Recent statistics showed that the sector shrank every quarter of last year. Employment (on a like-for-like basis) in commercial agriculture declined from 764 000 jobs three years ago to 630 000 jobs in the last quarter. Agricultural output – or services and products generated by the sector – declined by 0,4% for 2011.
In the government’s National Development Plan, agriculture is a cornerstone to create a significant number of jobs by 2030. This development target will, if current trends are anything to go by, not be reached, and this failure will mainly be attributable to a lack of political will.
The Department of Agriculture, Forestry and Fisheries is rudderless, with its three main actors reportedly not seeing eye to eye. The department is in a state of limbo. And this is reflected in the state of agriculture. Nothing is happening. Rather, the minister of agriculture, forestry and fisheries, Tina Joemat-Pettersson, has been busy explaining hotel bills and expensive chartered flights.

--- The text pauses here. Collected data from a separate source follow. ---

(** * etl.py: missing-data detection and imputation

    A shallow embedding of [src/etl.py] and the properties of its three
    functions ([find_columns_with_missing_data], [read_config],
    [input_missing_data]) and of the script body.

    Conventions of the embedding.
    - A pandas cell is a [value]: the null marker ([NA], pandas' NaN/None),
      a finite number, an infinity or a text.  Finite numbers are rationals;
      the arithmetic of [mean], [median] and the interpolation is that of
      64-bit floats: every operation is rounded to the nearest float, ties
      to even, a result beyond the largest float is an infinity, and
      opposite infinities add up to NaN, the null marker.  The two zeros
      are not told apart, and a sum runs over the cells in row order
      (numpy adds long arrays block-wise).  Temporal cells are not modelled.
    - A [Series] is the list of its cells in row order; a [DataFrame] is its
      row labels together with its named columns, in column order.  With a
      column name that occurs twice pandas hands out a frame for
      [df[column]], not a series; this is not modelled, and [well_formed]
      frames, whose column names are distinct, are those on which the
      embedding follows pandas.
    - Python strings are modelled as ASCII strings; [strip] and [lower] are
      the ASCII versions of [str.strip] and [str.lower].
    - The frame handed to [input_missing_data] is a Python object shared
      with the caller: [df.loc[:, column] = ...] updates it in place, while
      [df = df.dropna(...)] makes the local name [df] point to a new
      object.  The [store] keeps both.
    - pandas and configparser are libraries: their operations are written
      out here as their documentation describes them ([fillna], [ffill],
      [bfill], [dropna], [mean], [median], [mode], [ConfigParser.read] and
      [ConfigParser.get]); the numeric interpolation is left abstract.  The
      text of the exceptions raised inside the libraries is indicative. *)

From Stdlib Require Import QArith Ascii String.
From stdpp Require Import base list strings.


(** ** Python string helpers *)

Module Py.

(** [str.isspace] on one ASCII character: TAB, LF, VT, FF, CR, the four
    separators FS, GS, RS, US and the blank. *)
Definition isspace (c : ascii) : bool :=
  let n := nat_of_ascii c in
  ((9 <=? n) && (n <=? 13)) || ((28 <=? n) && (n <=? 32)).

Fixpoint lstrip_chars (l : list ascii) : list ascii :=
  match l with
  | c :: l' => if isspace c then lstrip_chars l' else l
  | [] => []
  end.

Definition strip_chars (l : list ascii) : list ascii :=
  reverse (lstrip_chars (reverse (lstrip_chars l))).

(** [s.strip()] *)
Definition strip (s : string) : string :=
  string_of_list_ascii (strip_chars (list_ascii_of_string s)).

Definition lower_char (c : ascii) : ascii :=
  let n := nat_of_ascii c in
  if (65 <=? n) && (n <=? 90) then ascii_of_nat (n + 32) else c.

(** [s.lower()] *)
Definition lower (s : string) : string :=
  string_of_list_ascii (lower_char <$> list_ascii_of_string s).

(** [needle in haystack] on strings. *)
Fixpoint contains (haystack needle : string) : bool :=
  String.prefix needle haystack ||
  match haystack with
  | EmptyString => false
  | String _ rest => contains rest needle
  end.

End Py.

(** ** Exceptions and fallible results *)

Inductive exn : Type :=
| AttributeError (msg : string)
| KeyError (key : string)
| TypeError (msg : string)
| NoOptionError (option section : string)
| NoSectionError (section : string)
| ParsingError (source : string)
| OSError (msg : string).

(** [str(e)], as the f-strings of the log messages format an exception. *)
Definition exn_str (e : exn) : string :=
  match e with
  | AttributeError msg => msg
  | KeyError key => key
  | TypeError msg => msg
  | NoOptionError option section =>
      "No option '" +:+ option +:+ "' in section: '" +:+ section +:+ "'"
  | NoSectionError section => "No section: '" +:+ section +:+ "'"
  | ParsingError source => "Source contains parsing errors: '" +:+ source +:+ "'"
  | OSError msg => msg
  end.

Inductive result (A : Type) : Type :=
| Ok (a : A)
| Raise (e : exn).

Arguments Ok {A} a.
Arguments Raise {A} e.

#[global] Instance result_ret : MRet result := λ A a, Ok a.

#[global] Instance result_bind : MBind result := λ A B k r,
  match r with
  | Ok a => k a
  | Raise e => Raise e
  end.

(** ** Association lists, first match *)

Fixpoint assoc {A} (key : string) (l : list (string * A)) : option A :=
  match l with
  | [] => None
  | (k, a) :: l' => if String.eqb k key then Some a else assoc key l'
  end.

(** ** Sorting, as the numeric reductions need it *)

Fixpoint insert_by {A} (leb : A → A → bool) (x : A) (l : list A) : list A :=
  match l with
  | [] => [x]
  | y :: l' => if leb x y then x :: l else y :: insert_by leb x l'
  end.

Definition sort_by {A} (leb : A → A → bool) (l : list A) : list A :=
  foldr (insert_by leb) [] l.

(** ** Cells and series *)

Inductive value : Type :=
| NA
| Num (q : Q)
| Inf (positive : bool)
| Str (s : string).

Abbreviation Series := (list value).

Definition isnull (v : value) : bool :=
  match v with NA => true | _ => false end.

Definition notnull (v : value) : bool := negb (isnull v).

(** The cell-wise test [cell == ''] of [df[column] == '']. *)
Definition is_empty_text (v : value) : bool :=
  match v with Str EmptyString => true | _ => false end.

(** The spec's notion of a missing value: the null marker or the empty
    text. *)
Definition missing (v : value) : bool := isnull v || is_empty_text v.

(** Equality of cells as pandas counts them for [mode]. *)
Definition value_eqb (a b : value) : bool :=
  match a, b with
  | NA, NA => true
  | Num p, Num q => Qeq_bool p q
  | Inf a, Inf b => Bool.eqb a b
  | Str s, Str t => String.eqb s t
  | _, _ => false
  end.

(** Order used to sort the modes; only meaningful between two numbers or two
    texts. *)
Definition value_leb (a b : value) : bool :=
  match a, b with
  | Num p, Num q => Qle_bool p q
  | Inf a, Num _ => negb a
  | Num _, Inf b => b
  | Inf a, Inf b => implb a b
  | Str s, Str t => String.leb s t
  | _, _ => true
  end.

(** ** Numbers as the reductions see them *)

(** A float that is not NaN: finite, or one of the two infinities. *)
Inductive number : Type :=
| Finite (q : Q)
| Infinite (positive : bool).

(** The integer nearest to [n / d], ties to even, for [0 <= n], [0 < d]. *)
Definition nearest_even (n d : Z) : Z :=
  let q := (n / d)%Z in
  match (2 * (n mod d) ?= d)%Z with
  | Lt => q
  | Gt => (q + 1)%Z
  | Eq => if Z.even q then q else (q + 1)%Z
  end.

(** The fraction [n / d] divided by [2 ^ e]. *)
Definition scaled (n d e : Z) : Z * Z :=
  if (0 <=? e)%Z then (n, d * 2 ^ e)%Z else ((n * 2 ^ (- e))%Z, d).

(** The exponent of the last of the 53 binary places of [n / d], which is
    no less than -1074, the exponent of the least positive float. *)
Definition last_place (n d : Z) : Z :=
  let k := (Z.log2 n - Z.log2 d)%Z in
  let (n', d') := scaled n d k in
  Z.max ((if (n' <? d')%Z then k - 1 else k) - 52) (-1074).

Definition round_pos (n d : Z) : number :=
  let e := last_place n d in
  let (n', d') := scaled n d e in
  let m := nearest_even n' d' in
  if (0 <=? e)%Z then
    if (2 ^ 1024 <=? m * 2 ^ e)%Z then Infinite true
    else Finite (inject_Z (m * 2 ^ e))
  else Finite (Qred (Qmake m (Z.to_pos (2 ^ (- e))))).

Definition negate (x : number) : number :=
  match x with
  | Finite q => Finite (- q)
  | Infinite b => Infinite (negb b)
  end.

(** The 64-bit float nearest to [q], an infinity beyond the largest one. *)
Definition round (q : Q) : number :=
  match Qnum q with
  | Z0 => Finite 0
  | Zpos n => round_pos (Zpos n) (Zpos (Qden q))
  | Zneg n => negate (round_pos (Zpos n) (Zpos (Qden q)))
  end.

(** Float addition, [None] standing for NaN: opposite infinities add up to
    NaN, and NaN absorbs. *)
Definition fadd (x y : option number) : option number :=
  match x, y with
  | Some (Finite p), Some (Finite q) => Some (round (p + q))
  | Some (Finite _), Some (Infinite b) => Some (Infinite b)
  | Some (Infinite a), Some (Finite _) => Some (Infinite a)
  | Some (Infinite a), Some (Infinite b) =>
      if Bool.eqb a b then Some (Infinite a) else None
  | _, _ => None
  end.

(** Float multiplication by an integer: an infinity times zero is NaN. *)
Definition fmul (x : option number) (z : Z) : option number :=
  match x with
  | Some (Finite q) => Some (round (q * inject_Z z))
  | Some (Infinite b) =>
      if (z =? 0)%Z then None
      else Some (Infinite (if (z <? 0)%Z then negb b else b))
  | None => None
  end.

(** Float division by a positive count. *)
Definition fdiv (x : option number) (n : nat) : option number :=
  match x with
  | Some (Finite q) => Some (round (q / inject_Z (Z.of_nat n)))
  | other => other
  end.

Definition number_eqb (x y : number) : bool :=
  match x, y with
  | Finite p, Finite q => Qeq_bool p q
  | Infinite a, Infinite b => Bool.eqb a b
  | _, _ => false
  end.

Definition number_leb (x y : number) : bool :=
  match x, y with
  | Finite p, Finite q => Qle_bool p q
  | Infinite a, Finite _ => negb a
  | Finite _, Infinite b => b
  | Infinite a, Infinite b => implb a b
  end.

(** The cell that holds the result of a reduction. *)
Definition number_value (x : option number) : value :=
  match x with
  | None => NA
  | Some (Finite q) => Num (Qred q)
  | Some (Infinite b) => Inf b
  end.

Module Series.

(** [s.isnull().any()] and [(s == '').any()] *)
Definition any (p : value → bool) (s : Series) : bool := existsb p s.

We need a strong political head of agriculture who can confidently steer the sector through the next couple of years while land reform is intensified. We need a minister who will ensure the sector grows – in terms of output and employment – while the target for land transfer is reached.
A name like Salam Abram, ANC MP who sat on Parliament’s Portfolio Committee on Agriculture, Forestry and Fisheries, pops to mind.